President Donald Trump has unveiled new reciprocal tariffs on imports from dozens of countries, ranging from 10 percent to 41 percent, forging ahead with his efforts to reshape international trade.

On Thursday, the White House issued a statement entitled “Further Modifying the Reciprocal Tariff Rates”, in which some 69 trading partners and their respective “adjusted” tariff rates were listed.These are changes to import levies since the tariffs announced on April 2 (and later paused until August 1), the day Donald Trump referred to as “Liberation Day”. Rates have dropped for most countries, but not all. Most of the new tariffs will go into effect on August 7.

Imports from roughly 40 countries will face a new 15 percent rate on goods they export to the United States, while other nations’ products will be hit with higher duties. The United Kingdom and Australia will pay 10 percent.How are US-China trade talks going?
Top officials from the US and China failed to agree on extending a 90-day pause on tariffs on Tuesday during the latest round of talks held in Stockholm, Sweden.

Any renewal of the pause, which is due to expire on August 12, will ultimately be up to Trump, US Treasury Secretary Scott Bessent said.

The talks, which took place in Rosenbad, the seat of government where the Swedish prime minister’s office is located, were aimed at defusing a new trade spat between the world’s two biggest economies.It was the third meeting between the US and China since April, at which point the two sides had slapped each other with tariffs exceeding 100 percent in an escalating trade war.

On May 12, the two agreed a 90-day tariff pause in Geneva, easing a costly logjam which had upended trade. During the pause, US tariffs have been reduced from 145 percent to 30 percent, and Chinese duties from 125 percent to 10 percent.
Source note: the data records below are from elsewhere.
(* ===== verification/InitJobsSafety.v ===== *)
(** * What the runner of init jobs promises

    A job succeeds only when Docker reported its task as complete; and every service that a
    job created is removed, or given up after the last attempt, in spite of full queues. *)
From S2P Require Import Prelude GoStrings GoEncoding GoRunes TaskSpecs TaskFailure ResourceReconciler InitJobs.
From Stdlib Require Import Wellfounded.
Local Open Scope go_scope.

(** ** The deletion *)
Definition callerTask (c : caller) : list DeleteTask :=
  match c with CRunning t | CFallback t => [t] | CWake => [] end.
Definition workerTask (w : worker) : list DeleteTask := match w with WRemove t => [t] | _ => [] end.
(** The services that are neither removed nor given up. *)
Definition pendingTasks (s : Cleanup) : list DeleteTask :=
  flat_map callerTask (callers s) ++ deleteTasks s ++ deleteOverflow s ++ workerTask (deleteWorker s).

Definition startedOf (e : cleanupEvent) : list DeleteTask := match e with Started t => [t] | _ => [] end.
Definition finishedOf (e : cleanupEvent) : list DeleteTask := match e with Finished t _ => [t] | _ => [] end.
Definition startedTasks (s : Cleanup) : list DeleteTask := flat_map startedOf (happened s).
Definition finishedTasks (s : Cleanup) : list DeleteTask := flat_map finishedOf (happened s).

(** An end has its attempts. *)
Definition attempted (l : list cleanupEvent) (t : DeleteTask) (ok : bool) : Prop :=
  ∃ answers, Attempts t answers ∈ l ∧ removeServiceWithRetry false answers ok.

(** How often a task occurs. *)
Definition occurs (t : DeleteTask) (l : list DeleteTask) : nat := count_occ DeleteTask_eq_dec l t.
#[local] Arguments occurs : simpl never.
Lemma occurs_app t l k : occurs t (l ++ k) = occurs t l + occurs t k.
Proof. apply count_occ_app. Qed.
Lemma occurs_nil t : occurs t [] = 0.
Proof. done. Qed.
Lemma occurs_perm l k : (∀ t, occurs t l = occurs t k) ↔ l ≡ₚ k.
Proof. symmetry. apply Permutation_count_occ. Qed.
(** * NBER working-paper scraper: a model of [nber_scraper/scraper.py]

    The development embeds the class [NBERScraper] of
    [src/nber_scraper/scraper.py]: the fetch primitive [get_page], the
    extractor [extract_paper_metadata], the two filters
    [matches_search_query] and [matches_date_range], and the backward scan
    [scrape_papers], together with the fragments of Python's [str], [re] and
    [datetime.strptime] they rely on.

    Conventions.
    - A Python [str] is a list of characters; a character is a code point
      below 256 (Rocq's [ascii]), classified as CPython classifies it.
    - A Python [int] is a [Z]; [None]-or-value is an [option].
    - The network, the HTML parser, the clock and the file system are
      oracles gathered in [Env]; what the object mutates is in [State].
    - A Python computation that may raise is a value of [exn + A]; one that
      also touches the state is a value of [M A]. *)

From Stdlib Require Import ZArith NArith Bool List Ascii String Lia.
From Stdlib Require Import Numbers.DecimalString.
Import ListNotations.

Local Open Scope Z_scope.

(** ** Characters and strings *)

Module Str.

Definition str := list ascii.

(** A Python string literal. *)
Definition lit (s : string) : str := list_ascii_of_string s.

Definition code (c : ascii) : N := N_of_ascii c.

Definition in_range (lo hi : N) (c : ascii) : bool :=
  ((lo <=? code c) && (code c <=? hi))%N.

Definition TAB : ascii := ascii_of_N 9.
Definition LF : ascii := ascii_of_N 10.
Definition CR : ascii := ascii_of_N 13.
Definition SP : ascii := ascii_of_N 32.
Definition DQUOTE : ascii := ascii_of_N 34.

(** [str.isspace] on one character, which is also what [\s] matches in a
    [str] pattern: U+0009..U+000D, U+001C..U+001F, U+0020, U+0085, U+00A0. *)
Definition isspace (c : ascii) : bool :=
  in_range 9 13 c || in_range 28 32 c
  || (code c =? 133)%N || (code c =? 160)%N.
But without a new trading agreement in place, global supply chains could face renewed turmoil if US and Chinese tariffs restart at triple-digit levels that would amount to a bilateral trade embargo.

What happened at the Stockholm meeting?
After the meeting, China’s deputy commerce minister, Li Chenggang, said both sides were “fully aware of the importance of safeguarding a stable and sound China-US trade and economic relationship”.
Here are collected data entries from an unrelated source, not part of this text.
(** A computation that touches nothing but the registry. *)
Definition only_registers {A : Type} (m : M A) : Prop :=
  forall st, exists evs,
    trace (snd (m st)) = (trace st ++ evs)%list /\ forallb is_registered evs = true.

(** ** A small deployment, for running the definitions *)

Module Example.

Definition alice : worker_id := "alice".
Definition bob : worker_id := "bob".
Definition carol : worker_id := "carol".

Definition command_name (command : dict) : string :=
  match dict_find command "command" with
  | Some (VStr s) => s
  | _ => ""
  end.

(** Worker [alice] with one tensor class and Variable tracked. Remote
    workers answer [sum] with a number, [is_cuda] with a dictionary of
    their own, [numpy] with a result of a type that is not tracked and
    everything else with the registration of a FloatTensor they keep; they
    hand out the payload [4, 5, 6]. *)
Definition E : environment :=
  {| me := alice;
     tensor_types := ["FloatTensor"];
     tensorvar_types := ["FloatTensor"; "Variable"];
     torch_call := fun _ _ _ => Ok (VObj (mk_torch_obj "FloatTensor" [7; 9] None []));
     instance_call := fun _ _ _ => Ok VNone;
     command_response := fun w command =>
       if String.eqb (command_name command) "sum" then VDict [("numeric", VInt 15)]
       else if String.eqb (command_name command) "is_cuda"
       then VDict [("answer", VBool false)]
       else
         VDict [("registration",
                 VDict [("id", VInt 77); ("owners", VList [VStr w]);
                        ("is_pointer", VBool true)]);
                ("torch_type",
                 VStr (if String.eqb (command_name command) "numpy"
                       then "ndarray" else "FloatTensor"))];
     obj_response := fun w i =>
       mk_torch_obj "FloatTensor" [4; 5; 6] (Some (mk_registration i [w] false)) [] |}.

Definition st0 : state := mk_state 100 [].

Definition tensor (i : Z) (ws : list worker_id) (p : bool) (data : list Z)
  : torch_obj :=
  mk_torch_obj "FloatTensor" data (Some (mk_registration i ws p)) [].

(** A local tensor, a pointer to a tensor at [bob], one to a tensor at
    [carol], and a tensor fetched back from [bob] (no longer a pointer,
    owners carried over). *)
Definition x_local : torch_obj := tensor 5 [alice] false [1; 2; 3].
Definition x_bob : torch_obj := tensor 6 [bob] true [].
Definition x_carol : torch_obj := tensor 8 [carol] true [].
Definition x_back : torch_obj := tensor 9 [bob] false [4; 5; 6].

Definition torch_add : function := mk_function "add" "add".
Definition torch_sum : function := mk_function "sum" "sum".
Definition torch_numpy : function := mk_function "numpy" "numpy".
Definition tensor_add : function := mk_function "add" "_TensorBase.add".

Definition g0 : torch_obj := mk_torch_obj "FloatTensor" [0; 0] None [].

Definition v0 : variable :=
  mk_variable (mk_torch_obj "Variable" [] (Some (mk_registration 11 [alice] false)) [])
              (mk_torch_obj "FloatTensor" [1; 2] None [])
              (Some g0).

(** A tensor class before hooking. *)
Definition FloatTensor : namespace :=
  [("__init__", MethodDescriptor "object.__init__");
   ("__new__", MethodDescriptor "FloatTensorBase.__new__");
   ("__repr__", PyFunction "_TensorBase.__repr__");
   ("add", MethodDescriptor "FloatTensorBase.add");
   ("size", MethodDescriptor "FloatTensorBase.size");
   ("set_", MethodDescriptor "FloatTensorBase.set_")].

Definition install_ser (cls : namespace) : namespace :=
  dict_set cls "ser" (PyFunction "hook_tensor_ser.<locals>.ser").

(** A tensor at [bob] with the data the workers hand out, before it is
    sent, and a pointer that names no owner. *)
Definition x_456 : torch_obj := tensor 5 [alice] false [4; 5; 6].
Definition x_nowhere : torch_obj := tensor 10 [] true [].

(** The [torch] module before hooking, and the names to go through. *)
Definition torch : torch_namespace :=
  [("add", BuiltinFunction "add");
   ("save", ModuleFunction "save");
   ("FloatTensor", ModuleOther "class FloatTensor");
   ("is_tensor", ModuleFunction "is_tensor")].

Definition torch_funcs : list string := ["add"; "save"; "FloatTensor"; "is_tensor"].

(** The Variable class before hooking. *)
Definition Variable_cls : namespace :=
  [("__new__", MethodDescriptor "_VariableBase.__new__");
   ("__getattr__", PyFunction "Variable.__getattr__");
   ("data", Other "getset data");
   ("grad", Other "getset grad");
   ("backward", PyFunction "Variable.backward")].

(** The same worker with original callables that return no tensor: [dot]
    gives a number, every other one raises [TypeError]. *)
Definition E_plain : environment :=
  mk_environment alice ["FloatTensor"] ["FloatTensor"; "Variable"]
    (fun f _ _ => if String.eqb (__name__ f) "dot" then Ok (VInt 32)
                  else Raise TypeError)
    (instance_call E) (command_response E) (obj_response E).

Definition torch_dot : function := mk_function "dot" "dot".

(** The same worker facing owners whose answer carries registration
    metadata but names no result type. *)
Definition untyped_answer : value :=
  VDict [("registration",
          VDict [("id", VInt 77); ("owners", VList [VStr "bob"]);
                 ("is_pointer", VBool true)])].

Definition E_untyped : environment :=
  mk_environment alice ["FloatTensor"] ["FloatTensor"; "Variable"]
    (torch_call E) (instance_call E) (fun _ _ => untyped_answer) (obj_response E).

End Example.

(** * Properties *)

(** ** Dictionaries *)

Lemma dict_find_app_skip {A : Type} (pre d : list (string * A)) (k : string) :
  ~ In k (keys pre) -> dict_find (pre ++ d)%list k = dict_find d k.
Proof.
  induction pre as [|[k' v'] pre IH]; simpl; intros Hk; [reflexivity|].
  destruct (String.eqb_spec k k') as [->|_].
  - exfalso. apply Hk. now left.
  - apply IH. intros Hin. apply Hk. now right.
Qed.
He told Chinese media that the two sides had held “candid and constructive exchanges”.

For his part, Bessent told reporters at a briefing on Tuesday that the US had built momentum with recent US agreements with Japan and the EU. He remained sanguine about China.

“Just to tamp down that rhetoric, the meetings were very constructive. We just haven’t given the sign off,” he said.

Bessent stressed that “nothing is agreed until we speak with President Trump”.

The treasury secretary and US Trade Representative Jamieson Greer were due to brief Trump on Wednesday about the Stockholm discussions, he added.

Bessent also said that, given US secondary tariff legislation on sanctioned Russian oil, China could face high tariffs if Beijing continued with its Russian oil purchases.

Similarly, the US recently announced an unspecified penalty for India’s purchase of Russian oil, on top of a 25 percent tariff on Indian exports.What are the central issues in the trade talks?
Technology exports, specifically chips used for artificial intelligence, are understood to have been at the centre of this week’s talks. In particular, US security officials have raised concerns that high-tech American semiconductor chips could be used by China’s military.

In April, Trump was poised to block the export of Nvidia’s H20 chip, which has been designed to comply with Biden-era export curbs. But Trump reversed course following direct appeals from Nvidia Chief Executive Officer Jensen Huang.

In the run-up to this week’s talks, the UK’s Financial Times newspaper reported that Washington had frozen restrictions on technology sales to China to ease negotiations and to avoid retaliation from Beijing in the form of export restrictions on rare earth minerals, as happened in May.